Family members and caregivers should receive information about delirium, confusion, dyspnea, bluish discoloration of the skin, death rattle, etc.
If possible, organ donation, autopsy, and funeral arrangements should also be discussed before death to diminish stress.
The death of a loved one can be very difficult for families and caregivers. Once a physician has confirmed the death, a death certificate is provided to enable the funeral director to prepare the body and carry out the funeral arrangements.
Family members should be informed of the death with respect, composure, and sensitivity. Families and caregivers may need psychological support and anxiolytics as they grieve and come to terms with the fact that a loved one has died. This is especially important in sudden deaths.
The concept of a ‘good death’ is not new and has been addressed in the arts, social sciences, and health sciences. An accurate definition of ‘successful dying’ is difficult to find; however, there are clear themes in how patients and caregivers think about successful dying.
Some might ask whether successful dying is the consequence of successful aging. Others might associate successful dying with the preservation of dignity. Still, others might consider a good death to be death that comes after the completion of life goals and the exhaustion of treatment preferences. Accordingly, we will discuss the core themes of successful dying based on the most recent published scientific literature.
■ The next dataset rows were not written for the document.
(* ===== verification/WsEndpoint.v ===== *)
(** * WsEndpoint: running a WebSocket endpoint on the compiled server

    [_handle_websocket_inner] of [_cpp_server.py] with what it looks up: the map
    from endpoints to applications and the cache of parameter names, which are
    keyed by addresses that can be reused.  Objects are addresses with a
    generation.  Applications, endpoints and handlers are parameters. *)

From S2P Require Import Prelude PyStr Asgi StaticFiles ExceptionHandler.

(** ** Objects and addresses *)
Record obj : Type := mkObj { addr : Z; generation : nat }.

#[global] Instance obj_eq_dec : EqDecision obj.
Proof. solve_decision. Defined.

(** ** The cache of parameter names *)
Definition sig_cache : Type := list (Z * (obj * str)).

(** A weak reference gives its object while that is alive. *)
Definition sig_get (alive : obj -> bool) (c : sig_cache) (ep : obj) : sig_cache * option str :=
  match dict_get c (addr ep) with
  | None => (c, None)
  | Some (o, name) => if alive o && bool_decide (o = ep) then (c, Some name) else (dict_del c (addr ep), None)
  end.

Definition sig_put (c : sig_cache) (ep : obj) (name : str) : sig_cache := dict_set c (addr ep) (ep, name).

(** The callback of the weak reference. *)
Definition sig_died (c : sig_cache) (o : obj) : sig_cache :=
  match dict_get c (addr o) with Some (o', _) => if bool_decide (o' = o) then dict_del c (addr o) else c | None => c end.

(** The first parameter called [websocket] or annotated with a class of that
    name. *)
Fixpoint ws_param_of (params : list (str * option str)) : str :=
  match params with
  | [] => $"websocket"
  | (n, a) :: params' =>
      if bool_decide (n = $"websocket") || bool_decide (a = Some $"WebSocket") then n else ws_param_of params'
  end.

Definition precompute_ws_signature (alive : obj -> bool) (c : sig_cache) (ep : obj) (params : list (str * option str)) : sig_cache :=
  let '(c', found) := sig_get alive c ep in
  match found with Some _ => c' | None => sig_put c' ep (ws_param_of params) end.

(** ** Dispatch *)
Section dispatch.
(** ASGI applications *)
Context {A : Type} `{EqDecision A}.

(** An entry of [_ws_app_map]: the application of the route, the endpoint it was
    stored for, and the application of the server. *)
Record ws_entry : Type := mkWsEntry { we_app : A; we_endpoint : obj; we_full : option A }.

(** [_build_ws_app_map]: entries of earlier servers stay. *)
Definition _build_ws_app_map (m : list (Z * ws_entry)) (full : A) (routes : list (obj * A)) : list (Z * ws_entry) :=
  foldl (fun m '(ep, app) => dict_set m (addr ep) (mkWsEntry app ep (Some full))) m routes.

(** The endpoint of a mount knows its application; otherwise it is looked for
    among the routes of the server. *)
Record ws_endpoint_info : Type := mkWsInfo {
  wi_mount : option (A * str);
  wi_params : list (str * str)
}.

Definition mount_path_key : str := $"__mount_path__".

Fixpoint find_mount (routes : list (str * option A)) (p : str) : option (A * str) :=
  match routes with
  | [] => None
  | (rp, app) :: routes' =>
      if bool_decide (rp ≠ []) && startswith p (rstrip 47 rp) then
        match app with Some a => Some (a, rp) | None => find_mount routes' p end
      else find_mount routes' p
  end.

Inductive dispatched : Type :=
  | ToApp (app : A)
  | ToMount (app : A) (sub_path root_path : str)
  | ToEndpoint (ws_param : str).

Definition choose (m : list (Z * ws_entry)) (routes : list (str * option A)) (c : sig_cache) (alive : obj -> bool) (ep : obj)
    (i : ws_endpoint_info) (full_path : str) : dispatched :=
  let entry := match dict_get m (addr ep) with Some e => if bool_decide (we_endpoint e = ep) then Some e else None | None => None end in
  match entry with
  | Some e =>
      match we_full e with
      | Some full => if bool_decide (full = we_app e) then ToApp (we_app e) else ToApp full
      | None => ToApp (we_app e)
      end
  | None =>
      let mount := match wi_mount i with
                   | Some x => Some x
                   | None => if dict_mem (wi_params i) mount_path_key then find_mount routes full_path else None
                   end in
      match mount with
      | Some (app, prefix) => ToMount app (mount_sub_path full_path prefix) (rstrip 47 prefix)
      | None => ToEndpoint (match (sig_get alive c ep).2 with Some ((_ :: _) as n) => n | _ => $"websocket" end)
      end
  end.

(** ** The call *)
Record ws_world : Type := mkWsWorld {
  ws_closed : bool;
  ws_transport : option bool;
  ws_errors : Z;
  ws_last : option exn;
  ws_codes : list Z
}.

(** What user code does to the connection. *)
Context (call : dispatched -> ws_world -> ws_world * result unit).
Context (handlers : list (str * (exn -> ws_world -> ws_world * result unit))).
(** [ws.close(code)] *)
Context (close : Z -> ws_world -> ws_world * result unit).

Definition count_error (w : ws_world) : ws_world := mkWsWorld (ws_closed w) (ws_transport w) (ws_errors w + 1) (ws_last w) (ws_codes w).
Definition keep_exception (e : exn) (w : ws_world) : ws_world := mkWsWorld (ws_closed w) (ws_transport w) (ws_errors w) (Some e) (ws_codes w).

(** [{**live, **handlers}] *)
Definition all_handlers (live : list (str * (exn -> ws_world -> ws_world * result unit))) := dict_update live handlers.

Definition unstored (e : exn) : bool :=
  isinstance e $"HTTPException" || isinstance e $"RequestValidationError" || isinstance e $"WebSocketException".

(** [except Exception as exc]: the handler of the first class of the MRO; one
    that raises counts as none. *)
Definition on_exception (live : list (str * (exn -> ws_world -> ws_world * result unit))) (e : exn) (w : ws_world) : ws_world * result unit :=
  let w := count_error w in
  let '(w, handled, r) :=
    match _lookup_exception_handler (all_handlers live) e with
    | None => (w, false, Ok tt)
    | Some h =>
        match h e w with
        | (w', Ok _) => (w', true, Ok tt)
        | (w', Raise e') => if isinstance e' $"Exception" then (w', false, Ok tt) else (w', false, Raise e')
        end
    end in
  match r with
  | Raise e' => (w, Raise e')
  | Ok _ => (if handled || unstored e then w else keep_exception e w, Ok tt)
  end.

(** [finally] *)
Definition close_transport (w : ws_world) : ws_world :=
  match ws_transport w with
  | Some false => mkWsWorld (ws_closed w) (Some true) (ws_errors w) (ws_last w) (ws_codes w)
  | _ => w
  end.

Definition finish (w : ws_world) : ws_world * result unit :=
  let '(w, r) := if ws_closed w then (w, Ok tt) else close 1000 w in
  match r with
  | Raise e => if isinstance e $"Exception" then (close_transport w, Ok tt) else (w, Raise e)
  | Ok _ => (close_transport w, Ok tt)
  end.

Definition _handle_websocket_inner (live : list (str * (exn -> ws_world -> ws_world * result unit))) (d : dispatched) (w : ws_world)
    : ws_world * result unit :=
  let '(w, r) :=
    match call d w with
    | (w', Ok _) => (w', Ok tt)
    | (w', Raise e) =>
        if isinstance e $"WebSocketDisconnect" then (w', Ok tt)
        else if isinstance e $"Exception" then on_exception live e w'
        else (w', Raise e)
    end in
  let '(w, f) := finish w in (w, match f with Raise e => Raise e | Ok _ => r end).
End dispatch.
Arguments ws_entry : clear implicits.
Arguments ws_endpoint_info : clear implicits.
Arguments dispatched : clear implicits.

(** ** A reused address is never mistaken *)

(** The cache after any sequence of signatures and deaths. *)
Inductive sig_event : Type := Computed (ep : obj) (params : list (str * option str)) | Died (o : obj).

Definition sig_step (st : sig_cache * list obj) (e : sig_event) : sig_cache * list obj :=
  match e with
  | Computed ep ps => (precompute_ws_signature (fun o => negb (bool_decide (o ∈ st.2))) st.1 ep ps, st.2)
  | Died o => (sig_died st.1 o, o :: st.2)
  end.

Definition sig_sound (sig : obj -> list (str * option str)) (c : sig_cache) : Prop :=
  ∀ a o n, dict_get c a = Some (o, n) -> addr o = a ∧ n = ws_param_of (sig o).

Lemma sig_sound_del sig c a : dict_wf c -> sig_sound sig c -> sig_sound sig (dict_del c a).
Proof. intros Hwf Hs a' o n. rewrite dict_get_del by done. case_decide; [done|]. apply Hs. Qed.

Lemma sig_get_keeps sig alive c ep : dict_wf c -> sig_sound sig c -> dict_wf (sig_get alive c ep).1 ∧ sig_sound sig (sig_get alive c ep).1.
Proof.
  intros Hwf Hs. unfold sig_get. destruct (dict_get c (addr ep)) as [[o n]|]; [|done].
  destruct (_ && _); [done|]. simpl. split; [auto with astra|by apply sig_sound_del].
Qed.

Lemma precompute_keeps sig alive c ep ps :
  dict_wf c -> sig_sound sig c -> ps = sig ep ->
  dict_wf (precompute_ws_signature alive c ep ps) ∧ sig_sound sig (precompute_ws_signature alive c ep ps).
Proof.
  intros Hwf Hs ->. unfold precompute_ws_signature. pose proof (sig_get_keeps sig alive c ep Hwf Hs) as [Hw Hs'].
  destruct (sig_get alive c ep) as [c' [m|]]; [done|]. simpl in *. split; [by apply dict_set_wf|].
  intros a o' n'. unfold sig_put. rewrite dict_get_set. case_decide; [|apply Hs']. by intros [= <- <-].
Qed.

Lemma died_keeps sig c o : dict_wf c -> sig_sound sig c -> dict_wf (sig_died c o) ∧ sig_sound sig (sig_died c o).
Proof.
  intros Hwf Hs. unfold sig_died. destruct (dict_get c (addr o)) as [[o' n']|]; [|done].
  case_bool_decide; [|done]. split; [auto with astra|by apply sig_sound_del].
Qed.

(** Endpoints have one signature each: after any sequence of computing
    signatures and of objects dying, with addresses reused in any way, the name
    found for an endpoint is the one of its own signature, never that of an
    object that lived at its address before. *)
Theorem sig_cache_sound sig events alive ep n :
  (∀ o ps, Computed o ps ∈ events -> ps = sig o) ->
  (sig_get alive (foldl sig_step ([], []) events).1 ep).2 = Some n -> n = ws_param_of (sig ep).
Proof.
  intros Hev. assert (H : ∀ st, dict_wf st.1 -> sig_sound sig st.1 ->
    dict_wf (foldl sig_step st events).1 ∧ sig_sound sig (foldl sig_step st events).1).
  { induction events as [|e events IH]; intros st Hwf Hs; simpl; [done|].
    assert (dict_wf (sig_step st e).1 ∧ sig_sound sig (sig_step st e).1) as [Hwf' Hs'].
    { destruct e as [o ps|o]; simpl.
      - apply precompute_keeps; [done|done|]. apply Hev. set_solver.
      - by apply died_keeps. }
    apply IH; [|done|done]. intros; apply Hev; set_solver. }
  destruct (H ([], [])) as [_ Hs]; [apply NoDup_nil_2|intros a o m H'; discriminate H'|]. unfold sig_get.
  destruct (dict_get _ (addr ep)) as [[o m]|] eqn:E; [|done]. destruct (_ && bool_decide (o = ep)) eqn:Eb; [|done].
  apply andb_true_iff in Eb as [_ Eb%bool_decide_eq_true]. subst. intros [= <-]. by apply Hs in E as [_ ->].
Qed.

(** ** The connection is always closed *)
Section closing.
Context {A : Type} (call : dispatched A -> ws_world -> ws_world * result unit).
Context (handlers live : list (str * (exn -> ws_world -> ws_world * result unit))).
Context (close : Z -> ws_world -> ws_world * result unit).

(** [ws.close] marks the connection closed, records the code and leaves the
    rest. *)
Definition close_spec : Prop := ∀ code w, match close code w with
  | (w', Ok _) => ws_closed w' = true ∧ ws_transport w' = ws_transport w ∧ ws_codes w' = ws_codes w ++ [code]
  | (w', Raise e) => isinstance e $"Exception" = true ∧ ws_transport w' = ws_transport w
  end.

Definition transport_closed (w : ws_world) : Prop := ws_transport w ≠ Some false.

Lemma close_transport_closed w : transport_closed (close_transport w).
Proof. unfold transport_closed, close_transport. destruct (ws_transport w) as [[]|] eqn:E; simpl; congruence. Qed.

Lemma close_transport_rest w :
  ws_closed (close_transport w) = ws_closed w ∧ ws_codes (close_transport w) = ws_codes w ∧ ws_errors (close_transport w) = ws_errors w
  ∧ ws_last (close_transport w) = ws_last w.
Proof. unfold close_transport. by destruct (ws_transport w) as [[]|]. Qed.

(** The socket the endpoint left open is closed with 1000; one it closed keeps
    its code. *)
Lemma finish_spec w :
  close_spec ->
  let '(w', r) := finish close w in
  r = Ok tt ∧ transport_closed w' ∧ (ws_closed w = true -> ws_codes w' = ws_codes w)
  ∧ (ws_closed w = false -> (close 1000 w).2 = Ok tt -> ws_closed w' = true ∧ ws_codes w' = ws_codes w ++ [1000]).
Proof.
  intros Hc. unfold finish. destruct (ws_closed w) eqn:Ew.
  - split_and!; [done|apply close_transport_closed| |done]. intros _. apply close_transport_rest.
  - specialize (Hc 1000 w). destruct (close 1000 w) as [w1 [[]|e]].
    + destruct Hc as (H1 & _ & H3). split_and!; [done|apply close_transport_closed|done|].
      intros _ _. destruct (close_transport_rest w1) as (-> & -> & _). done.
    + destruct Hc as [-> _]. split_and!; [done|apply close_transport_closed|done|done].
Qed.

(** Whatever the endpoint does, the transport is closed when the handler is
    done, and the socket too, with code 1000 unless the endpoint closed it; an
    exception never leaves the handler, unless it is no [Exception] and so
    none that applications handle. *)
Theorem websocket_endpoint_closed d w :
  close_spec ->
  let '(w1, r1) := call d w in
  let '(w', r) := _handle_websocket_inner call handlers close live d w in
  transport_closed w'
  ∧ (r1 = Ok tt -> r = Ok tt ∧ (ws_closed w1 = true -> ws_codes w' = ws_codes w1)
       ∧ (ws_closed w1 = false -> (close 1000 w1).2 = Ok tt -> ws_closed w' = true ∧ ws_codes w' = ws_codes w1 ++ [1000]))
  ∧ (∀ e, r = Raise e -> isinstance e $"Exception" = false).
Proof.
  intros Hc. destruct (call d w) as [w1 r1] eqn:Ec. unfold _handle_websocket_inner. rewrite Ec.
  assert (Hend : ∀ w2 r2, (∀ e, r2 = Raise e -> isinstance e $"Exception" = false) ->
    let '(w', f) := finish close w2 in
    transport_closed w' ∧ f = Ok tt ∧ ∀ e, (match f with Raise e => Raise e | Ok _ => r2 end : result unit) = Raise e -> isinstance e $"Exception" = false).
  { intros w2 r2 Hr. pose proof (finish_spec w2 Hc) as H. destruct (finish close w2) as [w' f].
    destruct H as (-> & Ht & _). auto. }
  assert (Hex : ∀ e w2, let '(_, r2) := on_exception handlers live e w2 in ∀ e', r2 = Raise e' -> isinstance e' $"Exception" = false).
  { intros e w2. unfold on_exception. destruct (_lookup_exception_handler _ e) as [h|]; [|done].
    destruct (h e (count_error w2)) as [w3 [[]|e']]; [done|]. destruct (isinstance e' $"Exception") eqn:E; [done|]. by intros ? [= <-]. }
  destruct r1 as [[]|e].
  - pose proof (finish_spec w1 Hc) as H. destruct (finish close w1) as [w' f]. destruct H as (-> & Ht & H1 & H2).
    split_and!; [done|done|done].
  - destruct (isinstance e $"WebSocketDisconnect").
    { specialize (Hend w1 (Ok tt)). destruct (finish close w1) as [w' f]. destruct Hend as (Ht & -> & Hr); [done|]. done. }
    destruct (isinstance e $"Exception") eqn:Ee.
    + specialize (Hex e w1). destruct (on_exception handlers live e w1) as [w2 r2]. specialize (Hend w2 r2 Hex).
      destruct (finish close w2) as [w' f]. destruct Hend as (Ht & -> & Hr). done.
    + specialize (Hend w1 (Raise e)). destruct (finish close w1) as [w' f].
      destruct Hend as (Ht & -> & Hr); [by intros ? [= <-]|]. done.
Qed.
End closing.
Successful Dying and the Dying Process
Some might believe that a successful death is determined by the dying process itself. For instance, the scene (how, who, where, and when) of death is known to play an important role in the definition of successful dying. Many people consider dying during sleep to be a good death. Some patients also include preparation for death through funeral arrangements in the definition of a good death.
Pain and Successful Dying
Many patients, especially those with chronic or malignant disease, hope to die without suffering and pain. To them, therefore, successful dying means managing symptoms and being free from pain.
Emotional Support and Successful Dying
The provision of emotional and psychological support to the patient is very important. Therefore, a common theme of successful dying is emotional well-being. Family support, the acceptance of the idea of death by family members, and the preparation of the family for death are also associated with successful dying.
Dignity and Successful Dying
For some patients, it is important to be respected as an individual and lead a life of independence. Such patients, for example, might prefer not to receive cardiorespiratory resuscitation if they experience cardiac arrest. For these patients, dying while still independent of others is an important part of a good death.
The Concept of Life Completion
For many patients, successful dying includes living a good life, saying their goodbyes, and accepting death.
Some patients do not want to prolong life at the expense of their dignity, so for them, a good death is not associated with taking extraordinary measures to prolong life. Moreover, a patient who truly believes that he or she has tried all available treatments and that death is inevitable can accept death and die successfully.
Religion and Successful Dying
Patients might take comfort in religious or spiritual beliefs that help them accept the concept of dying. For instance, those who believe in an afterlife might find it easier to accept death and die successfully. However, this can be a double-edged sword. Patients might consider faith to be an important factor that determines a successful death.